Extracted data START
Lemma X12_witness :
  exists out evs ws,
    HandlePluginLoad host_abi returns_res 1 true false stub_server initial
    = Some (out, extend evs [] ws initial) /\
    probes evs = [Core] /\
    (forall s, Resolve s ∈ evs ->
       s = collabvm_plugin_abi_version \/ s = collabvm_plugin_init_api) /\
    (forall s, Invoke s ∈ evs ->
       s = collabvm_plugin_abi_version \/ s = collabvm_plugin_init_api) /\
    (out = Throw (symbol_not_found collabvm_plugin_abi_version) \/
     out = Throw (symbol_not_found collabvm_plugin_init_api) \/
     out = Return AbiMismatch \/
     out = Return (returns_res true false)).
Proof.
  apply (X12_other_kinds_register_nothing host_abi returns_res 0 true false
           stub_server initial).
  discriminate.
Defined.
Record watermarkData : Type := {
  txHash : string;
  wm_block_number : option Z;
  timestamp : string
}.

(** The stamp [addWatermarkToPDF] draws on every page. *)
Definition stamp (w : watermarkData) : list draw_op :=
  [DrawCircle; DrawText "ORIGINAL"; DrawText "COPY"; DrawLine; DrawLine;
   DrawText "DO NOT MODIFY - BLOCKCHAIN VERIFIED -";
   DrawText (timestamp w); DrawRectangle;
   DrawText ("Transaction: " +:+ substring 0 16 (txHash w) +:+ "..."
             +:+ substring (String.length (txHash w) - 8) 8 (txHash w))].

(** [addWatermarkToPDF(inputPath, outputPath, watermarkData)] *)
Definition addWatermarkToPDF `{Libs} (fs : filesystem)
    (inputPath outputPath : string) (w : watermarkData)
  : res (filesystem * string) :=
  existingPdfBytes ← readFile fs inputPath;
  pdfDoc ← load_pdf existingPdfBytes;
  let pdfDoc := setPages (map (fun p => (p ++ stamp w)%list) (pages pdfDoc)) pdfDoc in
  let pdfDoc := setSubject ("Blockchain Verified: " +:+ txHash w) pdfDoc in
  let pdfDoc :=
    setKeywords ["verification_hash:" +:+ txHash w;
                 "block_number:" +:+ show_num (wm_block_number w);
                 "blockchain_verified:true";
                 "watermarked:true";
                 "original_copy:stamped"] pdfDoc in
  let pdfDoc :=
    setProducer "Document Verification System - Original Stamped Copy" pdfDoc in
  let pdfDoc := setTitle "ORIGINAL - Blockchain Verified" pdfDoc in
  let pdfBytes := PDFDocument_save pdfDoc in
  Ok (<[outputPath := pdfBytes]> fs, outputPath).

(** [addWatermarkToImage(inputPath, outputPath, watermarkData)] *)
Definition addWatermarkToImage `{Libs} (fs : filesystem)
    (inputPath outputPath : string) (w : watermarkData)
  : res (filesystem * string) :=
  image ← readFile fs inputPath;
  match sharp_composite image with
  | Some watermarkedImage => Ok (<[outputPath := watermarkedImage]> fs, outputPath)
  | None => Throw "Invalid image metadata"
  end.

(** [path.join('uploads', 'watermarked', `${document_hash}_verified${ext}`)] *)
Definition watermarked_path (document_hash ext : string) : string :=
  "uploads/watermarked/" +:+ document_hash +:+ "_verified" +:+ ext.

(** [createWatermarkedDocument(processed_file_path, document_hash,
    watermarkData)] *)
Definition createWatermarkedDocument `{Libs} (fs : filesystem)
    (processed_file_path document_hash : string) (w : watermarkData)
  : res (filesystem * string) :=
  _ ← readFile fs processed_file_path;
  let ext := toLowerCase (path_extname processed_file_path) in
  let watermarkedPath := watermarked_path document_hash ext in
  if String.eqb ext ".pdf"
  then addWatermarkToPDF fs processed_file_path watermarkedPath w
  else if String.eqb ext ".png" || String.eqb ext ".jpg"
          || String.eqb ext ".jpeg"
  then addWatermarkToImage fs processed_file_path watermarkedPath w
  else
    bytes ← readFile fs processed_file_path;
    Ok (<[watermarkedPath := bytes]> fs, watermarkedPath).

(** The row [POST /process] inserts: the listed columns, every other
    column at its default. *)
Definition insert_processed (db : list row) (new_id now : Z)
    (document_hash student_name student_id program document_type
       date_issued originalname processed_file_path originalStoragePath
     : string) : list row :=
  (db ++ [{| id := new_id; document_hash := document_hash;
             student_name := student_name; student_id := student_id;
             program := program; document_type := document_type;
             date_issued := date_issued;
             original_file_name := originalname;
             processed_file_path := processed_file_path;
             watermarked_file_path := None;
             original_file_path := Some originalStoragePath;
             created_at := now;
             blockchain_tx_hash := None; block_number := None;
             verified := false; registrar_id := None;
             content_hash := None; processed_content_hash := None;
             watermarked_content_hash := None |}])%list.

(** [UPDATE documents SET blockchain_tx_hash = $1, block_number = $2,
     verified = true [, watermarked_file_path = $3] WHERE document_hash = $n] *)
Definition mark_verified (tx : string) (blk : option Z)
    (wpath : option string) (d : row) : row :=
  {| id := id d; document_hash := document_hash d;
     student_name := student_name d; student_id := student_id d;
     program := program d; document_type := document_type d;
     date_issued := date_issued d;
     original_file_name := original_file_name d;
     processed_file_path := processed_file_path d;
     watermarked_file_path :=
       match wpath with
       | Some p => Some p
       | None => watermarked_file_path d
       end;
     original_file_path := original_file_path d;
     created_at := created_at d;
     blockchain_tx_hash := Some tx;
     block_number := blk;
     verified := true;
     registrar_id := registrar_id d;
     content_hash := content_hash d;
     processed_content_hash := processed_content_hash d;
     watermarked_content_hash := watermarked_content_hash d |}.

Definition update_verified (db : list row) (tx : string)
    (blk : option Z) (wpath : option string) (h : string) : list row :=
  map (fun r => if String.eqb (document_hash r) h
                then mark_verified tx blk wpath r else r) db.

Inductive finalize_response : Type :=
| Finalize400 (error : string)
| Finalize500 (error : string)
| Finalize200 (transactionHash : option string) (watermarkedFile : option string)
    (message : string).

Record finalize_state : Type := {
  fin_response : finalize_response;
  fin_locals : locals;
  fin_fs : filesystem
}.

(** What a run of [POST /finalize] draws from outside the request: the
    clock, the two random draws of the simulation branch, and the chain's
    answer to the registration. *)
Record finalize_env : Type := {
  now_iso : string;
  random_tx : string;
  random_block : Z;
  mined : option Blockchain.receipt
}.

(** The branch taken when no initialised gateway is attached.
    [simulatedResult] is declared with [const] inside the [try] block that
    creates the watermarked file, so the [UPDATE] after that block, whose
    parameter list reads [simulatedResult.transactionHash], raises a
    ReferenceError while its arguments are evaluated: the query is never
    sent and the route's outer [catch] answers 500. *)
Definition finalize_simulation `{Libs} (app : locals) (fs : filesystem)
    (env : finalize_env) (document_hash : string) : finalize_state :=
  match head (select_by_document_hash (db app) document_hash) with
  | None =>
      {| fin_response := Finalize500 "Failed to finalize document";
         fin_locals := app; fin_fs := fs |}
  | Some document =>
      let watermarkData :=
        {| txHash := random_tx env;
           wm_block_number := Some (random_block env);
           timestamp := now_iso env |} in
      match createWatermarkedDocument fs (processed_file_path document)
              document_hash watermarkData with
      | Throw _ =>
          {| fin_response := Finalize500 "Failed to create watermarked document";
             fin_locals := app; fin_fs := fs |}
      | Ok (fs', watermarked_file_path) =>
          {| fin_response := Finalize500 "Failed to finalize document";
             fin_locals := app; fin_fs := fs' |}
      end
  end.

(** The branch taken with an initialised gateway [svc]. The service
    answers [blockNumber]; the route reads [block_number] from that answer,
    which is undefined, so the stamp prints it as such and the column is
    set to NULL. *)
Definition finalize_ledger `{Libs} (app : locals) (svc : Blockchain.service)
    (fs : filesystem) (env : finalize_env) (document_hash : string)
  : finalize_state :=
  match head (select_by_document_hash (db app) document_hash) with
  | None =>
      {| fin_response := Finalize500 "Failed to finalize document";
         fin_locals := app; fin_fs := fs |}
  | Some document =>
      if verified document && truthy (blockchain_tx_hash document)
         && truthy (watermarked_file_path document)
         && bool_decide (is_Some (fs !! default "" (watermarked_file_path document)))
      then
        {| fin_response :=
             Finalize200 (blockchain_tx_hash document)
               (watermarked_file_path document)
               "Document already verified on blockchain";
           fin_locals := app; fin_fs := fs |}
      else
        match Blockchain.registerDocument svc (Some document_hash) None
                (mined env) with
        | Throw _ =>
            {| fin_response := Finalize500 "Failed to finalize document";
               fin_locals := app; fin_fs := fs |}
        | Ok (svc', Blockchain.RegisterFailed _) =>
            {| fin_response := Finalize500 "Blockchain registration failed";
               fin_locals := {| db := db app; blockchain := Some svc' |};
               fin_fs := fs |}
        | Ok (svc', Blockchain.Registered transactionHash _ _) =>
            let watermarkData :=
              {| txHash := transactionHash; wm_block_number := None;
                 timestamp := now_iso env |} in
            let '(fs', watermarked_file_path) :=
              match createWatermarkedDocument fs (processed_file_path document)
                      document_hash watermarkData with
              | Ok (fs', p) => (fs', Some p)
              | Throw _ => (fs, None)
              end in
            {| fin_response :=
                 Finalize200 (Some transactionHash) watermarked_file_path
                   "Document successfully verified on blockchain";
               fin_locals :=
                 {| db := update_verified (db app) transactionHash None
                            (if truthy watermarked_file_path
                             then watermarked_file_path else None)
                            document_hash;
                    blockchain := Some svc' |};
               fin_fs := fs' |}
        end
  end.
Extracted data END
The task calls for every line of the material that contains the string "option".

_Response area_.
  wm_block_number : option Z;
Definition mark_verified (tx : string) (blk : option Z)
    (wpath : option string) (d : row) : row :=
    (blk : option Z) (wpath : option string) (h : string) : list row :=
| Finalize200 (transactionHash : option string) (watermarkedFile : option string)
  mined : option Blockchain.receipt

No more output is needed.